Collection entries:
§ §
(* ===== verification/Machine.v ===== *)
(** * Running the service: transactions, locks, the connection pool

    The semantics of the operations of [Repository.svcE] over a shared
    database, for any number of requests running at once:

    - an open transaction keeps its writes private; its statements see its own
      writes over what is committed at that moment (READ COMMITTED);
    - it holds row locks and pending index entries until it ends, and a
      statement that needs one held by another transaction waits;
    - a statement that fails aborts its transaction: later statements are
      refused and COMMIT rolls back;
    - every operation that talks to the database can fail, and when the
      connection breaks during COMMIT (or during a single statement outside a
      transaction) the change may or may not have happened;
    - at most [pool] connections are in use (0 means no bound), and a statement
      outside the request's own transaction needs one of its own.

    Running one request alone is the special case of one thread. *)

From S2P Require Import Prelude GoRuntime Domain Database Repository.

(** What the outside world decides at a step. *)
Inductive fault : Type :=
| Broken (text : string)   (** the driver reports an error *)
| TxFinished.              (** the context was cancelled and the transaction is gone *)

Definition fault_error (f : fault) : error :=
  match f with Broken text => ErrDriver text | TxFinished => ErrTxDone end.

Record choice : Type := mkChoice {
  ch_fault : option fault;  (** does the database fail *)
  ch_applied : bool;        (** if so, had the change already been made *)
  ch_now : Time;            (** the clock *)
  ch_uuid : UUID            (** what the random generator gives *)
}.

Record txn : Type := mkTxn {
  tx_id : nat;
  tx_now : Time;
  tx_writes : tables;
  tx_locks : gset resource;
  tx_aborted : bool
}.

Record shared : Type := mkShared {
  sh_db : tables;              (** what is committed *)
  sh_seq : Z;                  (** the next ledger id *)
  sh_next_tx : nat;
  sh_metrics : gmap string nat (** wallet_transfers_total, by state *)
}.

Definition set_db (S : shared) (t : tables) : shared :=
  mkShared t (sh_seq S) (sh_next_tx S) (sh_metrics S).

Definition next_seq {X} (s : stmt X) (S : shared) : shared :=
  if draws_sequence s then mkShared (sh_db S) (sh_seq S + 1) (sh_next_tx S) (sh_metrics S)
  else S.

Definition count_transfer (state : string) (S : shared) : shared :=
  mkShared (sh_db S) (sh_seq S) (sh_next_tx S)
    (partial_alter (fun n => Some (default 0%nat n + 1)%nat) state (sh_metrics S)).

(** The transaction an executor denotes. *)
Definition live_tx (tx : nat) (T : option txn) : option txn :=
  match T with
  | Some t => if decide (tx_id t = tx) then Some t else None
  | None => None
  end.

Definition tx_view (S : shared) (t : txn) : tables := tx_writes t ∪ sh_db S.

Definition abort (t : txn) : txn :=
  mkTxn (tx_id t) (tx_now t) (tx_writes t) (tx_locks t) true.

(** ** One operation of a thread, when nothing makes it wait *)

Definition do_begin (ch : choice) (S : shared) (T : option txn)
  : result nat * shared * option txn :=
  match T, ch_fault ch with
  | Some _, _ => (Err (ErrDriver "the request already has a transaction"), S, T)
  | None, Some f => (Err (fault_error f), S, None)
  | None, None =>
      (Ok (sh_next_tx S),
       mkShared (sh_db S) (sh_seq S) (sh_next_tx S + 1)%nat (sh_metrics S),
       Some (mkTxn (sh_next_tx S) (ch_now ch) ∅ ∅ false))
  end.

(** A statement outside any transaction commits by itself. *)
Definition do_autocommit (ch : choice) {X} (s : stmt X) (S : shared) : result X * shared :=
  let '(r, d) := exec_stmt (ch_now ch) (sh_seq S) s (sh_db S) in
  match ch_fault ch with
  | None => (r, next_seq s (set_db S (d ∪ sh_db S)))
  | Some f =>
      (Err (fault_error f), if ch_applied ch then next_seq s (set_db S (d ∪ sh_db S)) else S)
  end.

Definition do_tx_stmt (ch : choice) {X} (s : stmt X) (S : shared) (t : txn)
  : result X * shared * option txn :=
  if tx_aborted t then (Err (ErrPg pgInFailedTransaction EmptyString), S, Some t)
  else
    match ch_fault ch with
    | Some f => (Err (fault_error f), S, Some (abort t))
    | None =>
        let '(r, d) := exec_stmt (tx_now t) (sh_seq S) s (tx_view S t) in
        (r, next_seq s S,
         Some (match r with
               | Ok _ => mkTxn (tx_id t) (tx_now t) (d ∪ tx_writes t)
                           (list_to_set (locks_of (sh_seq S) s (tx_view S t)) ∪ tx_locks t) false
               | Err _ => abort t
               end))
    end.

Definition do_commit (ch : choice) (S : shared) (t : txn) : result unit * shared :=
  let committed := set_db S (tx_view S t) in
  if tx_aborted t then (Err (ErrDriver "commit unexpectedly resulted in rollback"), S)
  else match ch_fault ch with
       | Some f => (Err (fault_error f), if ch_applied ch then committed else S)
       | None => (Ok tt, committed)
       end.

Definition do_rollback (ch : choice) : result unit :=
  match ch_fault ch with Some f => Err (fault_error f) | None => Ok tt end.

Definition local_exec (ch : choice) {X} (o : svcE X) (S : shared) (T : option txn)
  : X * shared * option txn :=
  match o with
  | BeginTx => do_begin ch S T
  | Exec DB s => (do_autocommit ch s S, T)
  | Exec (Tx tx) s =>
      match live_tx tx T with
      | Some t => do_tx_stmt ch s S t
      | None => (Err ErrTxDone, S, T)
      end
  | CommitTx tx =>
      match live_tx tx T with
      | Some t => (do_commit ch S t, None)
      | None => (Err ErrTxDone, S, T)
      end
  | RollbackTx tx =>
      match live_tx tx T with
      | Some t => (do_rollback ch, S, None)
      | None => (Err ErrTxDone, S, T)
      end
  | NewUUID => (ch_uuid ch, S, T)
  | TimeNow => (ch_now ch, S, T)
  | TransfersTotal_Inc state => (tt, count_transfer state S, T)
  | TransferDuration_Observe _ _ => (tt, S, T)
  end.

(** ** Waiting *)

Record busy : Type := mkBusy {
  busy_locks : gset resource;  (** held by the other transactions *)
  busy_conns : nat             (** connections in use by the others *)
}.

Definition txn_locks (T : option txn) : gset resource :=
  match T with Some t => tx_locks t | None => ∅ end.
Definition txn_conns (T : option txn) : nat := match T with Some _ => 1%nat | None => 0%nat end.

Definition conn_free (pool : nat) (B : busy) (T : option txn) : bool :=
  bool_decide (pool = 0%nat) || bool_decide (busy_conns B + txn_conns T < pool)%nat.

Definition locks_free (B : busy) (ls : list resource) : bool :=
  bool_decide (Forall (fun r => r ∉ busy_locks B) ls).

(** A failure ends a wait too. *)
Definition enabled (pool : nat) (B : busy) (ch : choice) {X} (o : svcE X) (S : shared)
    (T : option txn) : bool :=
  match o, ch_fault ch with
  | BeginTx, None => conn_free pool B T
  | Exec DB s, None => conn_free pool B T && locks_free B (locks_of (sh_seq S) s (sh_db S))
  | Exec (Tx tx) s, None =>
      match live_tx tx T with
      | Some t => tx_aborted t || locks_free B (locks_of (sh_seq S) s (tx_view S t))
      | None => true
      end
  | _, _ => true
  end.

(** ** Threads *)

Record config (A : Type) : Type := mkConfig {
  cf_shared : shared;
  cf_threads : list (svc A * option txn)
}.
Arguments mkConfig {A}.
Arguments cf_shared {A}.
Arguments cf_threads {A}.

Fixpoint busy_of (Ts : list (option txn)) : busy :=
  match Ts with
  | [] => mkBusy ∅ 0
  | T :: Ts' =>
      let B := busy_of Ts' in
      mkBusy (txn_locks T ∪ busy_locks B) (txn_conns T + busy_conns B)
  end.

(** What the threads other than [i] hold. *)
Definition others {A} (i : nat) (c : config A) : busy :=
  busy_of (<[i := None]> (snd <$> cf_threads c)).

Definition lookup_thread {A} (c : config A) (i : nat) : option (svc A * option txn) :=
  cf_threads c !! i.
Definition set_thread {A} (i : nat) (pT : svc A * option txn) (c : config A)
  : list (svc A * option txn) := <[i := pT]> (cf_threads c).

(** One step of thread [i]; [None] when it is finished or has to wait. *)
Definition step {A} (pool : nat) (i : nat) (ch : choice) (c : config A) : option (config A) :=
  match lookup_thread c i with
  | Some (Vis o k, T) =>
      if enabled pool (others i c) ch o (cf_shared c) T then
        let '(x, S', T') := local_exec ch o (cf_shared c) T in
        Some (mkConfig S' (set_thread i (k x, T') c))
      else None
  | _ => None
  end.

Definition steps {A} (pool : nat) (c c' : config A) : Prop :=
  exists i ch, step pool i ch c = Some c'.

(** A schedule: who moves, and what the world decides. *)
Fixpoint run_schedule {A} (pool : nat) (sched : list (nat * choice)) (c : config A)
  : option (config A) :=
  match sched with
  | [] => Some c
  | (i, ch) :: rest => c' ← step pool i ch c; run_schedule pool rest c'
  end.

Definition finished {A} (c : config A) : bool :=
  forallb (fun pT => match fst pT with Vis _ _ => false | _ => true end) (cf_threads c).

(** ** One request alone

    [run cs p S T]: the whole program, with the world's decisions in order. *)
Fixpoint run (cs : nat -> choice) {A} (p : svc A) (S : shared) (T : option txn)
  : outcome A * shared * option txn :=
  match p with
  | Ret a => (Returned a, S, T)
  | Panic v => (Panicked v, S, T)
  | Vis o k =>
      let '(x, S', T') := local_exec (cs 0%nat) o S T in
      run (fun n => cs (Datatypes.S n)) (k x) S' T'
  end.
§ §
(Assignment) List every line from the entries above in which "then" appears.

(Written response)
  if draws_sequence s then mkShared (sh_db S) (sh_seq S + 1) (sh_next_tx S) (sh_metrics S)
  | Some t => if decide (tx_id t = tx) then Some t else None
      (Err (fault_error f), if ch_applied ch then next_seq s (set_db S (d ∪ sh_db S)) else S)
  if tx_aborted t then (Err (ErrPg pgInFailedTransaction EmptyString), S, Some t)
  if tx_aborted t then (Err (ErrDriver "commit unexpectedly resulted in rollback"), S)
       | Some f => (Err (fault_error f), if ch_applied ch then committed else S)
      if enabled pool (others i c) ch o (cf_shared c) T then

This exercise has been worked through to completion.